Q) What skill was hardest for you to learn?
A) “I would say mentally being able to keep your cool on the court, being able to shake off points and not get frustrated.”
Q) What position would you say does the most impressive things on the court?
A) “Setter, especially with Dani, she can get to so many balls and it definitely makes the biggest difference on the court to have a good setter.”
Q) What is your favorite thing about being an outside hitter?
A) “I like that I get to do every skill. I like playing all the way around, it’s so much easier to stay focused and get momentum in the game if you are on the court at all times.”
Q) Do you have a favorite playing memory?
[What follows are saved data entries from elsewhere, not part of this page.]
(** X14.  Every entry of the numeric summary describes a numeric column of
    the table, and for that column the described count and the number of
    missing values reported in the summary add up to the number of rows of
    the column. *)
Theorem described_count_plus_missing
  (df : DataFrame) (l : list (string * Pd.describe_row))
  (name : string) (row : Pd.describe_row) :
  tb_numeric_summary (_analyze_tabular_data df) = Some l ->
  In (name, row) l ->
  exists c missing,
    In c df /\ col_name c = name /\ Pd.dtype_of c = Pd.number
    /\ row = Pd.describe_column c
    /\ In (name, missing)
          (missing_values (tb_summary (_analyze_tabular_data df)))
    /\ (Pd.d_count row + missing)%nat = length (Pd.cells c).
Proof.
  intros Hs Hin. unfold _analyze_tabular_data in Hs. cbv zeta in Hs.
  cbn [tb_numeric_summary] in Hs.
  destruct (0 <? length (Pd.select_number df))%nat; [|discriminate].
  injection Hs as <-. unfold Pd.describe in Hin.
  apply in_map_iff in Hin. destruct Hin as [c [Heq Hc]].
  injection Heq as <- <-.
  apply filter_In in Hc. destruct Hc as [Hc Hnum].
  exists c, (length (filter Pd.is_null (Pd.cells c))).
  split; [exact Hc|]. split; [reflexivity|].
  destruct c as [cname [vals|vals]]; [|discriminate]. cbn [col_data] in *.
  split; [reflexivity|]. split; [reflexivity|]. split.
  - unfold _analyze_tabular_data. cbn [tb_summary missing_values].
    unfold Pd.isnull_sum. apply in_map_iff.
    exists {| col_name := cname; col_data := NumCol vals |}. auto.
  - unfold Pd.describe_column, Pd.numbers, Pd.cells. cbn [Pd.d_count col_data].
    rewrite numeric_nulls, length_map. apply present_length.
Qed.

Definition gappy_column : column :=
  {| col_name := "age"; col_data := NumCol [Some 25; None; Some 30] |}.

Lemma described_count_plus_missing_witness :
  exists c missing,
    In c [gappy_column] /\ col_name c = "age"%string
    /\ (Pd.d_count (Pd.describe_column gappy_column) + missing)%nat
       = length (Pd.cells c).
Proof.
  destruct (@described_count_plus_missing [gappy_column]
              [("age"%string, Pd.describe_column gappy_column)]
              "age" (Pd.describe_column gappy_column))
    as [c [missing [H1 [H2 [_ [_ [_ H3]]]]]]].
  - reflexivity.
  - now left.
  - exists c, missing. auto.
Defined.

(** X15.  A table without rows is analyzed without failure: its shape is
    [(0, number of columns)], it has no duplicate and raises no warning, and
    every described numeric column has count 0 and not-a-number for mean,
    standard deviation, minimum, quartiles and maximum. *)
Theorem zero_row_table (df : DataFrame) :
  (forall c, In c df -> Pd.cells c = []) ->
  let a := _analyze_tabular_data df in
  shape (tb_summary a) = (0%nat, length df)
  /\ duplicates (tb_summary a) = 0%nat
  /\ (forall n, ~ In (MissingValues n) (tb_insights a)
                /\ ~ In (DuplicateRows n) (tb_insights a))
  /\ (forall l name row,
         tb_numeric_summary a = Some l -> In (name, row) l ->
         row = {| Pd.d_count := 0; Pd.d_mean := NaN; Pd.d_std := NaN;
                  Pd.d_min := NaN; Pd.d_q25 := NaN; Pd.d_q50 := NaN;
                  Pd.d_q75 := NaN; Pd.d_max := NaN |}).
Proof.
  intros Hempty a.
  assert (Hrows : Pd.nrows df = 0%nat).
  { unfold Pd.nrows. destruct df as [|c df]; [reflexivity|].
    rewrite (Hempty c) by now left. reflexivity. }
  assert (Hdup : Pd.count_true (Pd.duplicated df) = 0%nat).
  { unfold Pd.duplicated, Pd.rows. now rewrite Hrows. }
  assert (Hwarn : forall n, ~ In (MissingValues n) (tb_insights a)
                            /\ ~ In (DuplicateRows n) (tb_insights a)).
  { intros n. destruct (tabular_warnings_core df) as [Hm Hd]. split.
    - intros H. destruct (Hm (ex_intro _ n H)) as [c [x [Hc [Hx _]]]].
      rewrite (Hempty c Hc) in Hx. destruct Hx.
    - intros H. destruct (Hd (ex_intro _ n H))
        as [i [j [r1 [r2 [_ [Hi _]]]]]].
      assert (i < length (Pd.rows df))%nat
        by (apply nth_error_Some; congruence).
      rewrite rows_length in H0. lia. }
  split; [|split; [|split]].
  - unfold a, _analyze_tabular_data. cbn [tb_summary shape]. unfold Pd.shape.
    now rewrite Hrows.
  - exact Hdup.
  - exact Hwarn.
  - intros l name row Hs Hin. unfold a, _analyze_tabular_data in Hs.
    cbv zeta in Hs. cbn [tb_numeric_summary] in Hs.
    destruct (0 <? length (Pd.select_number df))%nat; [|discriminate].
    injection Hs as <-. unfold Pd.describe in Hin.
    apply in_map_iff in Hin. destruct Hin as [c [Heq Hc]].
    injection Heq as <- <-. apply filter_In in Hc. destruct Hc as [Hc _].
    pose proof (Hempty c Hc) as Hcells.
    destruct c as [cname [vals|vals]]; unfold Pd.cells in Hcells;
      cbn [col_data] in Hcells; apply map_eq_nil in Hcells; subst vals;
      reflexivity.
Qed.

Lemma zero_row_table_witness :
  shape (tb_summary (_analyze_tabular_data
                       [{| col_name := "age"; col_data := NumCol [] |}]))
  = (0%nat, 1%nat).
Proof.
  apply (@zero_row_table [{| col_name := "age"; col_data := NumCol [] |}]).
  intros c [<-|[]]. reflexivity.
Defined.

(* ------------------------------------------------------------------ *)
(** * Percentiles: inside the data, and monotone *)





(** The parts of a percentile: the two order statistics around the virtual
    index and the weight of the upper one. *)
Record interpolation : Type := {
  below : Q;
  above : Q;
  weight : Q;
  index_below : nat
}.






(* ------------------------------------------------------------------ *)
(** * The detector: where the inferred threshold lies *)






(* ------------------------------------------------------------------ *)
(** * The pipeline: records, their order, and the report file *)

Lemma dict_get_set_other {V : Type} (key other : string) (v : V)
  (d : list (string * V)) :
  other <> key -> dict_get other (dict_set key v d) = dict_get other d.
Proof.
  intros Hne. induction d as [|[k v0] d IH]; simpl.
  - destruct (String.eqb key other) eqn:E; [|reflexivity].
    apply String.eqb_eq in E. congruence.
  - destruct (String.eqb k key) eqn:E; simpl.
    + apply String.eqb_eq in E. subst k.
      destruct (String.eqb key other) eqn:E'; [|reflexivity].
      apply String.eqb_eq in E'. congruence.
    + now rewrite IH.
Qed.

(** X20.  A successful [analyze_data] files the record it returns under the
    file name: looking the name up afterwards yields that record, which
    carries the name and the type tag and no chart yet; records under other
    names and the discovered files are untouched, and a new name is appended
    after the existing ones. *)
Theorem analyze_data_stores_record
  (self self' : analyzer) (d : dataset) (name t : string) (a : analysis) :
  analyze_data self d name t = Ok (a, self') ->
  dict_get name (analysis_results self') = Some a
  /\ file_name a = name /\ file_type a = t /\ visualizations a = []
  /\ data_files self' = data_files self
  /\ (forall other, other <> name ->
        dict_get other (analysis_results self')
        = dict_get other (analysis_results self))
  /\ map fst (analysis_results self')
     = (if existsb (String.eqb name) (map fst (analysis_results self))
        then map fst (analysis_results self)
        else map fst (analysis_results self) ++ [name])%list.
Proof.
  unfold analyze_data. intros H.
  destruct (if String.eqb t "tif" then _ else _) as [b|e]; simpl in H;
    [|discriminate].
  injection H as <- <-. cbn [analysis_results data_files file_name file_type
                             visualizations].
  split; [apply dict_get_set_same|].
  repeat split; try reflexivity.
  - intros other Hne. now apply dict_get_set_other.
  - apply dict_set_keys.
Qed.

Lemma analyze_data_stores_record_witness :
  exists a self',
    analyze_data {| data_files := []; analysis_results := [] |}
      (Table [city_column]) "cities.csv" "csv" = Ok (a, self')
    /\ dict_get "cities.csv" (analysis_results self') = Some a.
Proof.
  eexists. eexists. split; [reflexivity|].
  exact (proj1 (@analyze_data_stores_record
                  {| data_files := []; analysis_results := [] |} _
                  (Table [city_column]) "cities.csv" "csv" _ eq_refl)).
Defined.

(** Whether the decoders yield data for a discovered file. *)
Definition decodes (read_table : string -> string -> result DataFrame)
  (rasterio_open : string -> result raster_src)
  (entry : string * file_info) : bool :=
  match read_data_file read_table rasterio_open
          (path (snd entry)) (type (snd entry)) with
  | Some _ => true
  | None => false
  end.

Section PipelineFacts.

Variable read_table : string -> string -> result DataFrame.
Variable rasterio_open : string -> result raster_src.
Variable rng : Random.generator.

(** One turn of the loop, when it does not raise. *)
Lemma process_file_cases (self self' : analyzer) (name : string)
  (info : file_info) :
  process_file read_table rasterio_open rng self (name, info) = Ok self' ->
  data_files self' = data_files self
  /\ ((decodes read_table rasterio_open (name, info) = false /\ self' = self)
      \/ (decodes read_table rasterio_open (name, info) = true
          /\ exists data a v,
               read_data_file read_table rasterio_open (path info) (type info)
               = Some data
               /\ create_visualizations rng data name (type info) = Ok v
               /\ file_name a = name /\ file_type a = type info
               /\ visualizations a = v
               /\ analysis_results self'
                  = dict_set name a
                      (dict_set name (set_visualizations a [])
                         (analysis_results self)))).
Proof.
  unfold process_file, decodes. cbn [snd].
  destruct (read_data_file read_table rasterio_open (path info) (type info))
    as [data|] eqn:Er.
  - intros H.
    destruct (analyze_data self data name (type info)) as [[a s1]|e] eqn:Ea;
      simpl in H; [|discriminate].
    destruct (create_visualizations rng data name (type info)) as [v|e] eqn:Ev;
      simpl in H; [|discriminate].
    injection H as <-. cbn [data_files analysis_results].
    destruct (analyze_data_stores_record _ _ _ _ Ea)
      as [_ [Hn [Ht [Hv [Hdf _]]]]].
    split; [exact Hdf|]. right. split; [reflexivity|].
    exists data, (set_visualizations a v), v.
    split; [reflexivity|]. split; [exact Ev|].
    cbn [set_visualizations file_name file_type visualizations].
    split; [exact Hn|]. split; [exact Ht|]. split; [reflexivity|].
    unfold analyze_data in Ea.
    destruct (if String.eqb (type info) "tif" then _ else _) as [b|e];
      simpl in Ea; [|discriminate].
    injection Ea as <- <-. reflexivity.
  - intros H. injection H as <-. split; [reflexivity|]. left. auto.
Qed.

Lemma dict_set_twice_keys {V : Type} (key : string) (v1 v2 : V)
  (d : list (string * V)) :
  ~ In key (map fst d) ->
  map fst (dict_set key v2 (dict_set key v1 d)) = (map fst d ++ [key])%list.
Proof.
  intros Hnot. rewrite !dict_set_keys.
  assert (E : existsb (String.eqb key) (map fst d) = false).
  { destruct (existsb _ _) eqn:E; [|reflexivity].
    apply existsb_eqb_In in E. contradiction. }
  rewrite E.
  assert (E' : existsb (String.eqb key) (map fst d ++ [key]) = true).
  { apply existsb_eqb_In. apply in_or_app. right. now left. }
  now rewrite E'.
Qed.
A) “I think my favorite was in state sectionals against Brookline, our town rivals, we won the first two sets and lost the second two. In the fifth game we were down, but then I had a serving streak and we ended up winning which was really exciting.”
Q) What was the toughest loss you experienced?A) “State finals my junior year to Barnstable. We won the first game by a lot so we were feeling pretty confident, but then we lost the next three. It was a real downer.”
Q) Did you like volleyball from the start or did it take some time?
A) “I really liked it immediately. I always liked watching my sister play but once I started playing I got really into it. My obsession started more in middle school around 7th or 8th grade when I started playing club more seriously.”
Q) What is a trait every coach should have?
A) “I like a coach that can keep their cool and one that doesn’t really yell. I’ve never reacted too well to someone yelling at me. I also like a coach that can distinguish what the team’s actual issues are and understands the dynamics of the team.”
Q) Is there a particular coach or mentor you had in the past you would like to give a personal shoutout to?
A) “I can’t not say Richard Barton (My personal mentor as well!). He taught me a lot about the mental aspects of the game which as I said earlier have always been the hardest for me to learn. For skill sets I’d have to say Kai when I was on his SMASH 17s. He taught me a lot about volleyball strategy and how playing smart can be better than playing powerfully.”
Q) How do you think the coach to player dynamic should work?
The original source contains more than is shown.